**PROBLEM:** Only one stretch of the records below should be repeated. It starts with the line containing "revert Hr Ho." and goes on through the line containing "Proof. unfold make_day. lia. Qed.", exactly as written.
[Opening RECORDED DATA section]
(* ===== verification/JsDate.v ===== *)
(** * JavaScript dates

    The calendar of ECMA-262 ([DayFromYear], [MakeDay], [Date.UTC],
    [getUTCFullYear] and its siblings) on integer milliseconds, with the proof
    that reading the calendar fields of a day number and making the day number
    of the fields are inverse.  [Date.UTC]'s time clip (beyond about 285,000
    years) is left out. *)

From S2P Require Import Prelude.
From stdpp Require Import options.
#[local] Open Scope Z_scope.

Definition ms_per_minute : Z := 60000.
Definition ms_per_hour : Z := 3600000.
Definition ms_per_day : Z := 86400000.

Definition leap_year (y : Z) : bool :=
  (y mod 4 =? 0) && (negb (y mod 100 =? 0) || (y mod 400 =? 0)).

(** The day number of 1 January. *)
Definition day_from_year (y : Z) : Z :=
  365 * (y - 1970) + (y - 1969) / 4 - (y - 1901) / 100 + (y - 1601) / 400.

Definition leap_day (l : bool) : Z := if l then 1 else 0.

(** Days of the year before month [m0] (0 is January). *)
Definition month_offset (l : bool) (m0 : Z) : Z :=
  if m0 =? 0 then 0 else if m0 =? 1 then 31
  else leap_day l +
    (if m0 =? 2 then 59 else if m0 =? 3 then 90 else if m0 =? 4 then 120
     else if m0 =? 5 then 151 else if m0 =? 6 then 181 else if m0 =? 7 then 212
     else if m0 =? 8 then 243 else if m0 =? 9 then 273 else if m0 =? 10 then 304
     else if m0 =? 11 then 334 else 365).

(** [MakeDay]: months outside 0..11 carry into the year. *)
Definition make_day (y m0 d : Z) : Z :=
  let ym := y + m0 / 12 in
  day_from_year ym + month_offset (leap_year ym) (m0 mod 12) + d - 1.

(** [Date.UTC(y, m0, d, h, min)]: years 0..99 mean 1900..1999. *)
Definition Date_UTC (y m0 d h min : Z) : Z :=
  let y' := if (0 <=? y) && (y <=? 99) then 1900 + y else y in
  make_day y' m0 d * ms_per_day + h * ms_per_hour + min * ms_per_minute.

(** The greatest year that starts on or before the day: an estimate, off by at
    most one. *)
Definition year_from_day (n : Z) : Z :=
  let y := 1970 + n * 400 / 146097 in
  if n <? day_from_year y then y - 1
  else if day_from_year (y + 1) <=? n then y + 1 else y.

Fixpoint month_from (fuel : nat) (l : bool) (m0 doy : Z) : Z :=
  match fuel with
  | O => m0
  | S fuel => if doy <? month_offset l (m0 + 1) then m0 else month_from fuel l (m0 + 1) doy
  end.

Definition date_fields (n : Z) : Z * Z * Z :=
  let y := year_from_day n in
  let doy := n - day_from_year y in
  let m0 := month_from 11 (leap_year y) 0 doy in
  (y, m0, doy - month_offset (leap_year y) m0 + 1).

(** Day 0, 1 January 1970, was a Thursday. *)
Definition week_day (n : Z) : Z := (n + 4) mod 7.

Definition day_of_ms (t : Z) : Z := t / ms_per_day.
Definition getUTCDay (t : Z) : Z := week_day (day_of_ms t).

(** A date that exists. *)
Definition valid_date (y m0 d : Z) : Prop :=
  0 <= m0 <= 11 /\
  1 <= d <= month_offset (leap_year y) (m0 + 1) - month_offset (leap_year y) m0.

(** ** The calendar is consistent *)

Lemma day_from_year_succ y :
  day_from_year (y + 1) = day_from_year y + 365 + leap_day (leap_year y).
Proof.
  unfold day_from_year, leap_year, leap_day.
  destruct (Z.eqb_spec (y mod 4) 0); simpl;
  destruct (Z.eqb_spec (y mod 100) 0); simpl;
  destruct (Z.eqb_spec (y mod 400) 0); simpl; Z.to_euclidean_division_equations; lia.
Qed.

Lemma day_from_year_mono y y' : y <= y' -> day_from_year y <= day_from_year y'.
Proof. unfold day_from_year. intros. Z.to_euclidean_division_equations. lia. Qed.

Lemma year_from_day_spec n :
  day_from_year (year_from_day n) <= n < day_from_year (year_from_day n + 1).
Proof.
  unfold year_from_day. set (y := 1970 + n * 400 / 146097).
  assert (day_from_year (y - 1) <= n < day_from_year (y + 2)) as Hy.
  { unfold day_from_year, y. Z.to_euclidean_division_equations. lia. }
  destruct (Z.ltb_spec n (day_from_year y)).
  - replace (y - 1 + 1) with y by lia. lia.
  - destruct (Z.leb_spec (day_from_year (y + 1)) n); [|lia].
    replace (y + 1 + 1) with (y + 2) by lia. lia.
Qed.

Lemma year_from_day_unique n y :
  day_from_year y <= n < day_from_year (y + 1) -> year_from_day n = y.
Proof.
  intros Hy. pose proof (year_from_day_spec n) as Hs.
  destruct (Z.lt_trichotomy (year_from_day n) y) as [Hlt|[Heq|Hgt]]; [|done|].
  - pose proof (day_from_year_mono (year_from_day n + 1) y). lia.
  - pose proof (day_from_year_mono (y + 1) (year_from_day n)). lia.
Qed.

Lemma month_cases (P : Z -> Prop) :
  P 0 -> P 1 -> P 2 -> P 3 -> P 4 -> P 5 -> P 6 -> P 7 -> P 8 -> P 9 -> P 10 -> P 11 ->
  forall m, 0 <= m <= 11 -> P m.
Proof.
  intros. assert (m = 0 \/ m = 1 \/ m = 2 \/ m = 3 \/ m = 4 \/ m = 5 \/ m = 6 \/ m = 7 \/
    m = 8 \/ m = 9 \/ m = 10 \/ m = 11) as Hm by lia.
  by repeat (destruct Hm as [->|Hm]); [..|subst].
Qed.

Lemma month_offset_step l m : 0 <= m <= 11 -> month_offset l m + 28 <= month_offset l (m + 1).
Proof. revert m. apply month_cases; destruct l; vm_compute; congruence. Qed.

Lemma month_offset_mono l m m' : 0 <= m -> m < m' -> m' <= 12 ->
  month_offset l m + 28 <= month_offset l m'.
Proof.
  intros Hm Hlt Hle. replace m' with (m + 1 + Z.of_nat (Z.to_nat (m' - m - 1))) in * by lia.
  generalize dependent (Z.to_nat (m' - m - 1)). intros k _. induction k as [|k IH]; intros Hle.
  - rewrite Z.add_0_r. apply month_offset_step. lia.
  - pose proof (month_offset_step l (m + 1 + Z.of_nat k)) as Hs.
    replace (m + 1 + Z.of_nat (S k)) with (m + 1 + Z.of_nat k + 1) in * by lia. lia.
Qed.

Lemma month_from_spec fuel l m0 doy :
  0 <= m0 -> m0 + Z.of_nat fuel = 11 ->
  month_offset l m0 <= doy < month_offset l 12 ->
  m0 <= month_from fuel l m0 doy <= 11 /\
  month_offset l (month_from fuel l m0 doy) <= doy < month_offset l (month_from fuel l m0 doy + 1).
Proof.
  revert m0. induction fuel as [|fuel IH]; intros m0 H0 Hf Hd; cbn [month_from].
  - assert (m0 = 11) as -> by lia. simpl. split; [lia|done].
  - destruct (Z.ltb_spec doy (month_offset l (m0 + 1))); [lia|].
    destruct (IH (m0 + 1)); [lia..|]. split; [lia|done].
Qed.

Lemma month_offset_year l : month_offset l 12 = 365 + leap_day l.
Proof. destruct l; done. Qed.

(** Making the day of the fields of a day gives it back, and the fields are a
    date that exists. *)
Lemma date_fields_spec n y m0 d :
  date_fields n = (y, m0, d) -> valid_date y m0 d /\ make_day y m0 d = n.
Proof.
  unfold date_fields. intros [[Hy Hm]%pair_equal_spec Hd]%pair_equal_spec.
  rewrite Hy in *. rewrite Hm in Hd.
  pose proof (year_from_day_spec n) as Hs. rewrite Hy in Hs.
  rewrite day_from_year_succ in Hs.
  pose proof (month_from_spec 11 (leap_year y) 0 (n - day_from_year y)) as Hf.
  rewrite Hm, month_offset_year in Hf. change (month_offset (leap_year y) 0) with 0 in Hf.
  destruct Hf as [Hr Ho]; [lia..|].
  unfold valid_date, make_day. rewrite (Z.div_small m0 12), (Z.mod_small m0 12) by lia.
  rewrite Z.add_0_r. lia.
Qed.

(** The fields of the day of a date that exists are that date. *)
Lemma make_day_fields y m0 d :
  valid_date y m0 d -> date_fields (make_day y m0 d) = (y, m0, d).
Proof.
  intros [Hm Hd]. unfold make_day. rewrite (Z.div_small m0 12), (Z.mod_small m0 12) by lia.
  rewrite Z.add_0_r. set (n := day_from_year y + month_offset (leap_year y) m0 + d - 1).
  assert (0 <= month_offset (leap_year y) m0) as H0.
  { revert Hm. clear. revert m0. apply month_cases; destruct (leap_year y); done. }
  assert (month_offset (leap_year y) (m0 + 1) <= 365 + leap_day (leap_year y)) as H12.
  { rewrite <- month_offset_year. destruct (decide (m0 = 11)) as [->|]; [done|].
    pose proof (month_offset_mono (leap_year y) (m0 + 1) 12). lia. }
  assert (year_from_day n = y) as Hy.
  { apply year_from_day_unique. rewrite day_from_year_succ. lia. }
  unfold date_fields. rewrite Hy.
  pose proof (month_from_spec 11 (leap_year y) 0 (n - day_from_year y)) as Hf.
  rewrite month_offset_year in Hf. change (month_offset (leap_year y) 0) with 0 in Hf.
  destruct Hf as [Hr Ho]; [lia..|].
  revert Hr Ho. generalize (month_from 11 (leap_year y) 0 (n - day_from_year y)). intros m Hr Ho.
  assert (m = m0) as ->.
  { destruct (Z.lt_trichotomy m m0) as [Hlt|[Heq|Hgt]]; [|done|].
    - destruct (Z.eq_dec (m + 1) m0) as [<-|]; [lia|].
      pose proof (month_offset_mono (leap_year y) (m + 1) m0). lia.
    - destruct (Z.eq_dec (m0 + 1) m) as [<-|]; [lia|].
      pose proof (month_offset_mono (leap_year y) (m0 + 1) m). lia. }
  f_equal. lia.
Qed.

Lemma make_day_add y m0 d k : make_day y m0 (d + k) = make_day y m0 d + k.
Proof. unfold make_day. lia. Qed.

Lemma Date_UTC_late y m0 d h min : 100 <= y ->
  Date_UTC y m0 d h min = make_day y m0 d * ms_per_day + h * ms_per_hour + min * ms_per_minute.
Proof.
  intros. unfold Date_UTC.
  replace ((0 <=? y) && (y <=? 99)) with false by (symmetry; apply andb_false_intro2; lia). done.
Qed.

Lemma day_of_midnight n : day_of_ms (n * ms_per_day + 0 * ms_per_hour + 0 * ms_per_minute) = n.
Proof. unfold day_of_ms, ms_per_day, ms_per_hour, ms_per_minute. Z.to_euclidean_division_equations. lia. Qed.

Lemma week_day_succ n : week_day (n + 1) = (week_day n + 1) mod 7.
Proof. unfold week_day. Z.to_euclidean_division_equations. lia. Qed.

Lemma week_day_range n : 0 <= week_day n < 7.
Proof. unfold week_day. apply Z.mod_pos_bound. lia. Qed.

(** Days from the year 100 on are in years from 100 on. *)
Lemma date_fields_late n y m0 d :
  date_fields n = (y, m0, d) -> day_from_year 100 <= n -> 100 <= y.
Proof.
  intros Hf Hn. unfold date_fields in Hf. apply pair_equal_spec in Hf as [[Hy _]%pair_equal_spec _].
  pose proof (year_from_day_spec n) as Hs. rewrite Hy in Hs.
  destruct (Z.le_gt_cases 100 y); [done|].
  pose proof (day_from_year_mono (y + 1) 100). lia.
Qed.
[Closing RECORDED DATA section]
**ANSWER AREA:**
  revert Hr Ho. generalize (month_from 11 (leap_year y) 0 (n - day_from_year y)). intros m Hr Ho.
  assert (m = m0) as ->.
  { destruct (Z.lt_trichotomy m m0) as [Hlt|[Heq|Hgt]]; [|done|].
    - destruct (Z.eq_dec (m + 1) m0) as [<-|]; [lia|].
      pose proof (month_offset_mono (leap_year y) (m + 1) m0). lia.
    - destruct (Z.eq_dec (m0 + 1) m) as [<-|]; [lia|].
      pose proof (month_offset_mono (leap_year y) (m0 + 1) m). lia. }
  f_equal. lia.
Qed.

Lemma make_day_add y m0 d k : make_day y m0 (d + k) = make_day y m0 d + k.
Proof. unfold make_day. lia. Qed.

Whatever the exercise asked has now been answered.